Infantile neuronal ceroid lipofuscinosis (INCL) is the tongue-twisting name for a horrific, but fortunately rare, lysosomal storage disease, also known as childhood Batten disease. Children born with the defect are normal at birth, but by around 1 year, show symptoms of retinal damage and neurodegeneration that will leave them blind by age 2 and brain dead by age 4. Children with INCL persist in a vegetative state until death at age 8 to 12 years.

Into this hopelessness NICHD’s Anil Mukherjee and his colleagues have brought a tiny ray of light, thanks to a pilot project spawned by a Bench-to-Bedside Award. Very preliminary results from their treatment of two infants with INCL indicate that an experimental drug, cysteamine bitartrate (Cystagon), may stop the disease’s progressive retinal and brain damage. Definitive data will be collected over the pilot study’s four years of observation on five infants.

"The Bench-to-Bedside Award helped us enormously," Mukherjee told The NIH Catalyst in an interview. "We used the award to complete some of our basic laboratory research (Z. Zhang, J.DeB. Butler, S.W. Levin, K.E. Wisniewski, S.S. Brooks, and A.B. Mukherjee. Nature Medicine 7:478–484, 2001) and then embarked on this protocol." Mukherjee says the B-to-B award "provided an added incentive to initiate the pilot study," which evaluates Cystagon for the treatment of INCL.

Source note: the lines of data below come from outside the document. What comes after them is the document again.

(** X18. [build_command] does not quote what it is given: whitespace in
    the commit ends the image and what follows is a further word of the
    command, and a quote that is not closed makes [shlex.split] raise
    [ValueError]. *)
Theorem build_command_does_not_quote :
  (forall (name c1 c2 : str) (sp : ascii),
      Forall (fun a => shell_plain a = true) name ->
      Forall (fun a => shell_plain a = true) c1 ->
      PushToRegistry.whitespace sp = true ->
      c2 ≠ [] -> Forall (fun a => shell_plain a = true) c2 ->
      PushToRegistry.build_command name (c1 ++ sp :: c2)
      = PushToRegistry.Returns (push_command name c1 ++ [c2]))
  ∧ (forall (name c1 c2 : str) (q : ascii),
      Forall (fun a => shell_plain a = true) name ->
      Forall (fun a => shell_plain a = true) c1 ->
      PushToRegistry.quotes q = true ->
      Forall (fun a => shell_plain a = true) c2 ->
      PushToRegistry.build_command name (c1 ++ q :: c2)
      = PushToRegistry.Raises PushToRegistry.ValueError).
Proof.
  split.
  - intros name c1 c2 sp Hn H1 Hsp N2 H2. rewrite build_command_text.
    rewrite lex_word; [|done|by repeat constructor|done].
    rewrite lex_word; [|done|by repeat constructor|done].
    assert (image name (c1 ++ sp :: c2) = image name c1 ++ sp :: c2) as ->.
    { unfold image. by rewrite <- !app_assoc. }
    rewrite lex_word; [|by unfold image|by apply image_plain|done].
    by rewrite lex_last_word.
  - intros name c1 c2 q Hn H1 Hq H2. rewrite build_command_text.
    rewrite lex_word; [|done|by repeat constructor|done].
    rewrite lex_word; [|done|by repeat constructor|done].
    assert (image name (c1 ++ q :: c2) = image name c1 ++ q :: c2) as ->.
    { unfold image. by rewrite <- !app_assoc. }
    pose proof (image_plain name c1 Hn H1) as Hi.
    destruct (image name c1) as [|a w] eqn:E; [done|].
    inversion Hi as [|? ? Ha Hw]; subst.
    change ((a :: w) ++ q :: c2) with (a :: (w ++ q :: c2)).
    rewrite lex_plain_start, lex_plain_word by done.
    assert (PushToRegistry.whitespace q = false) as Hws.
    { unfold PushToRegistry.quotes in Hq. apply orb_true_iff in Hq as [Hq|Hq];
        apply Ascii.eqb_eq in Hq; by subst q. }
    simpl. rewrite Hws, Hq.
    rewrite <- (app_nil_r c2), lex_plain_quote by done. done.
Qed.

Lemma build_command_does_not_quote_witness :
  PushToRegistry.build_command (lit "example_service")
    (lit "abc123 --disable-content-trust")
  = PushToRegistry.Returns
      [lit "docker"; lit "push";
       lit "docker-paasta.yelpcorp.com:443/example_service:paasta-abc123";
       lit "--disable-content-trust"]
  ∧ PushToRegistry.build_command (lit "example_service") (lit "abc'123")
    = PushToRegistry.Raises PushToRegistry.ValueError.
Proof.
  split.
  - apply (proj1 build_command_does_not_quote (lit "example_service")
             (lit "abc123") (lit "--disable-content-trust") " "%char);
      try done; by repeat constructor.
  - apply (proj2 build_command_does_not_quote (lit "example_service")
             (lit "abc") (lit "123") "'"%char);
      try done; by repeat constructor.
Defined.

(** ** [paasta_push_to_registry] *)

Lemma startswith_app (p s : str) : PushToRegistry.startswith (p ++ s) p = true.
Proof.
  induction p as [|a p IH]; simpl; [by destruct s|].
  by rewrite Ascii.eqb_refl.
Qed.

Lemma split_once_unfold (sep before s : str) :
  PushToRegistry.split_once sep before s
  = if PushToRegistry.startswith s sep then [before; drop (length sep) s]
    else match s with
         | [] => [before]
         | a :: s' => PushToRegistry.split_once sep (before ++ [a]) s'
         end.
Proof. by destruct s. Qed.

(** The name the function goes on with. *)
Lemma service_name_computed (service name : str) :
  service_name_of service name ->
  match service with
  | [] => PushToRegistry.Returns service
  | _ :: _ =>
      if PushToRegistry.startswith service (lit "services-")
      then PushToRegistry.index
             (PushToRegistry.split_once (lit "services-") [] service) 1
      else PushToRegistry.Returns service
  end = PushToRegistry.Returns name.
Proof.
  intros [->|[H ->]].
  - change (lit "services-" ++ name)
      with ("s"%char :: (lit "ervices-" ++ name)) at 1.
    cbv iota. rewrite startswith_app, split_once_unfold, startswith_app.
    by rewrite drop_app_length.
  - destruct service as [|a service]; [done|]. by rewrite H.
Qed.

Section Push.
Context {W : Type}.
Variable respond :
  forall c : PushToRegistry.call,
    W -> PushToRegistry.outcome (PushToRegistry.reply c) * W.

Lemma push_perform_returns (c : PushToRegistry.call)
    (s : PushToRegistry.run_state) (v : PushToRegistry.reply c) (w : W) :
  respond c (PushToRegistry.world s) = (PushToRegistry.Returns v, w) ->
  PushToRegistry.perform respond c s
  = (PushToRegistry.Returns v,
     PushToRegistry.RunState w (PushToRegistry.calls s ++ [c])).
Proof. unfold PushToRegistry.perform. by intros ->. Qed.

Lemma push_perform_raises (c : PushToRegistry.call)
    (s : PushToRegistry.run_state) (e : PushToRegistry.exn) (w : W) :
  respond c (PushToRegistry.world s) = (PushToRegistry.Raises e, w) ->
  PushToRegistry.perform respond c s
  = (PushToRegistry.Raises e,
     PushToRegistry.RunState w (PushToRegistry.calls s ++ [c])).
Proof. unfold PushToRegistry.perform. by intros ->. Qed.

(** X19. The service that is validated is [args.service] without one
    leading [services-]; when [validate_service_name] raises, the
    exception leaves the function and nothing else is done: nothing is
    printed and no command is run. *)
Theorem invalid_service_runs_nothing (service name commit : str)
    (s : PushToRegistry.run_state) (e : PushToRegistry.exn) (w1 : W) :
  service_name_of service name ->
  respond (PushToRegistry.ValidateServiceName name) (PushToRegistry.world s)
  = (PushToRegistry.Raises e, w1) ->
  PushToRegistry.paasta_push_to_registry respond service commit s
  = (PushToRegistry.Raises e,
     PushToRegistry.RunState w1
       (PushToRegistry.calls s ++ [PushToRegistry.ValidateServiceName name])).
Proof.
  intros Hname Hv.
  unfold PushToRegistry.paasta_push_to_registry, PushToRegistry.bind,
    PushToRegistry.lift.
  rewrite (service_name_computed service name Hname).
  by rewrite (push_perform_raises _ _ _ _ Hv).
Qed.

(** What is left to do once the service has been validated and the
    command printed. *)
Lemma push_unfold (service name commit : str)
    (s : PushToRegistry.run_state) (w1 : W) :
  service_name_of service name ->
  Forall (fun a => shell_plain a = true) name ->
  Forall (fun a => shell_plain a = true) commit ->
  respond (PushToRegistry.ValidateServiceName name) (PushToRegistry.world s)
  = (PushToRegistry.Returns tt, w1) ->
  PushToRegistry.paasta_push_to_registry respond service commit s
  = PushToRegistry.try_except
      (PushToRegistry.bind
         (PushToRegistry.perform respond
            (PushToRegistry.CheckOutput (push_command name commit)))
         (fun _ => PushToRegistry.ret tt))
      (fun exc =>
         match exc with
         | PushToRegistry.CalledProcessError returncode output =>
             Some (PushToRegistry.bind
                     (PushToRegistry.print (error_line output returncode))
                     (fun _ => PushToRegistry.raise
                                 (PushToRegistry.SystemExit returncode)))
         | _ => None
         end)
      (PushToRegistry.RunState w1
         (PushToRegistry.calls s
          ++ [PushToRegistry.ValidateServiceName name;
              PushToRegistry.Print (info_line (push_command name commit))])).
Proof.
  intros Hname Hn Hc Hv.
  unfold PushToRegistry.paasta_push_to_registry.
  unfold PushToRegistry.bind at 1 2 3 4. unfold PushToRegistry.lift.
  rewrite (service_name_computed service name Hname).
  rewrite (push_perform_returns _ _ _ _ Hv).
  rewrite (build_command_plain name commit Hn Hc).
  unfold PushToRegistry.print at 1. simpl PushToRegistry.world.
  simpl PushToRegistry.calls. by rewrite <- app_assoc.
Qed.

(** X20. For a service name and a commit without whitespace, quotes or
    backslashes, once the service has been validated the function
    prints the command and runs [docker push] of the image, and nothing
    else when that succeeds; when the command fails it prints the output
    and the return code and exits with that return code; an exception of
    another kind leaves the function as it is, with nothing printed
    after the command. *)
Theorem push_runs_the_command (service name commit : str)
    (s : PushToRegistry.run_state) (w1 : W) :
  service_name_of service name ->
  Forall (fun a => shell_plain a = true) name ->
  Forall (fun a => shell_plain a = true) commit ->
  respond (PushToRegistry.ValidateServiceName name) (PushToRegistry.world s)
  = (PushToRegistry.Returns tt, w1) ->
  (forall output w2,
      respond (PushToRegistry.CheckOutput (push_command name commit)) w1
      = (PushToRegistry.Returns output, w2) ->
      PushToRegistry.paasta_push_to_registry respond service commit s
      = (PushToRegistry.Returns tt,
         PushToRegistry.RunState w2
           (PushToRegistry.calls s ++ push_calls name commit)))
  ∧ (forall returncode output w2,
      respond (PushToRegistry.CheckOutput (push_command name commit)) w1
      = (PushToRegistry.Raises
           (PushToRegistry.CalledProcessError returncode output), w2) ->
      PushToRegistry.paasta_push_to_registry respond service commit s
      = (PushToRegistry.Raises (PushToRegistry.SystemExit returncode),
         PushToRegistry.RunState w2
           (PushToRegistry.calls s ++ push_calls name commit
            ++ [PushToRegistry.Print (error_line output returncode)])))
  ∧ (forall e w2,
      respond (PushToRegistry.CheckOutput (push_command name commit)) w1
      = (PushToRegistry.Raises e, w2) ->
      (forall returncode output,
          e ≠ PushToRegistry.CalledProcessError returncode output) ->
      PushToRegistry.paasta_push_to_registry respond service commit s
      = (PushToRegistry.Raises e,
         PushToRegistry.RunState w2
           (PushToRegistry.calls s ++ push_calls name commit))).
Proof.
  intros Hname Hn Hc Hv.
  rewrite (push_unfold service name commit s w1 Hname Hn Hc Hv).
  unfold PushToRegistry.try_except, PushToRegistry.bind.
  split; [|split].
  - intros output w2 H.
    rewrite (push_perform_returns _ (PushToRegistry.RunState w1 _) _ _ H).
    unfold PushToRegistry.ret. simpl. by rewrite <- app_assoc.
  - intros returncode output w2 H.
    rewrite (push_perform_raises _ (PushToRegistry.RunState w1 _) _ _ H).
    unfold PushToRegistry.print, PushToRegistry.raise. simpl.
    by rewrite <- !app_assoc.
  - intros e w2 H Hne.
    rewrite (push_perform_raises _ (PushToRegistry.RunState w1 _) _ _ H).
    simpl. destruct e; try (by rewrite <- app_assoc).
    by destruct (Hne returncode output).
Qed.
End Push.

Lemma invalid_service_runs_nothing_witness :
  PushToRegistry.paasta_push_to_registry unknown_service_world
    (lit "services-example_service") (lit "abc123")
    (PushToRegistry.RunState tt [])
  = (PushToRegistry.Raises (PushToRegistry.OtherError (lit "NoSuchService")),
     PushToRegistry.RunState tt
       [PushToRegistry.ValidateServiceName (lit "example_service")]).
Proof.
  apply (invalid_service_runs_nothing unknown_service_world
           (lit "services-example_service") (lit "example_service")
           (lit "abc123") (PushToRegistry.RunState tt [])).
  - by left.
  - reflexivity.
Defined.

Mukherjee worked on the study with Zhongjian (Gary) Zhang from his laboratory, James Sidbury, Jr., former NICHD scientific director (now retired), Rafael Caruso of NEI, Andrea Gropman and Kenneth Fischbeck of NINDS, and the CC’s Zenadie Quezado and Nicholas Patronas. Extramural collaborators included Sondra Levin from Walter Reed Army Medical Center, Sandra Hofmann of the University of Texas Southwestern Medical Center in Dallas, Krystyna Wisniewski of the New York State Institute for Basic Research on Staten Island, and Pirkko Santavuori of the University of Helsinki, who first described INCL.

In a recent lecture, NICHD cell biologist Juan Bonifacino said that, from the outset, serendipity has played a leading role in research on lysosomes and lysosomal storage diseases. INCL is no exception. In 1997, as Mukherjee’s lab was trying to isolate and characterize a mouse phospholipase A2 gene, they also came upon the gene for another enzyme—palmitoyl-protein thioesterase (PPT). As it turned out, Hofmann’s group had already snared the human PPT gene. She and others went on to link mutations in the PPT gene to INCL as Mukherjee and his colleagues went to work on a therapy to replace or compensate for the defective enzyme.

Mukherjee explains that many proteins are modified, post-translationally, by the addition of lipids such as palmitic acid. These adornments may anchor proteins in membranes or be essential for their function in other ways. But once the proteins have served their purposes, "the thioester linkage must be disrupted and the lipid must be cleaved from these proteins for recycling or degradation," Mukherjee says. "Thus PPT plays a critical role." Unable to degrade the protein-lipid complexes (ceroid), the cells of INCL patients—including key retinal and brain cells—just keep accumulating ceroid in lysosomes.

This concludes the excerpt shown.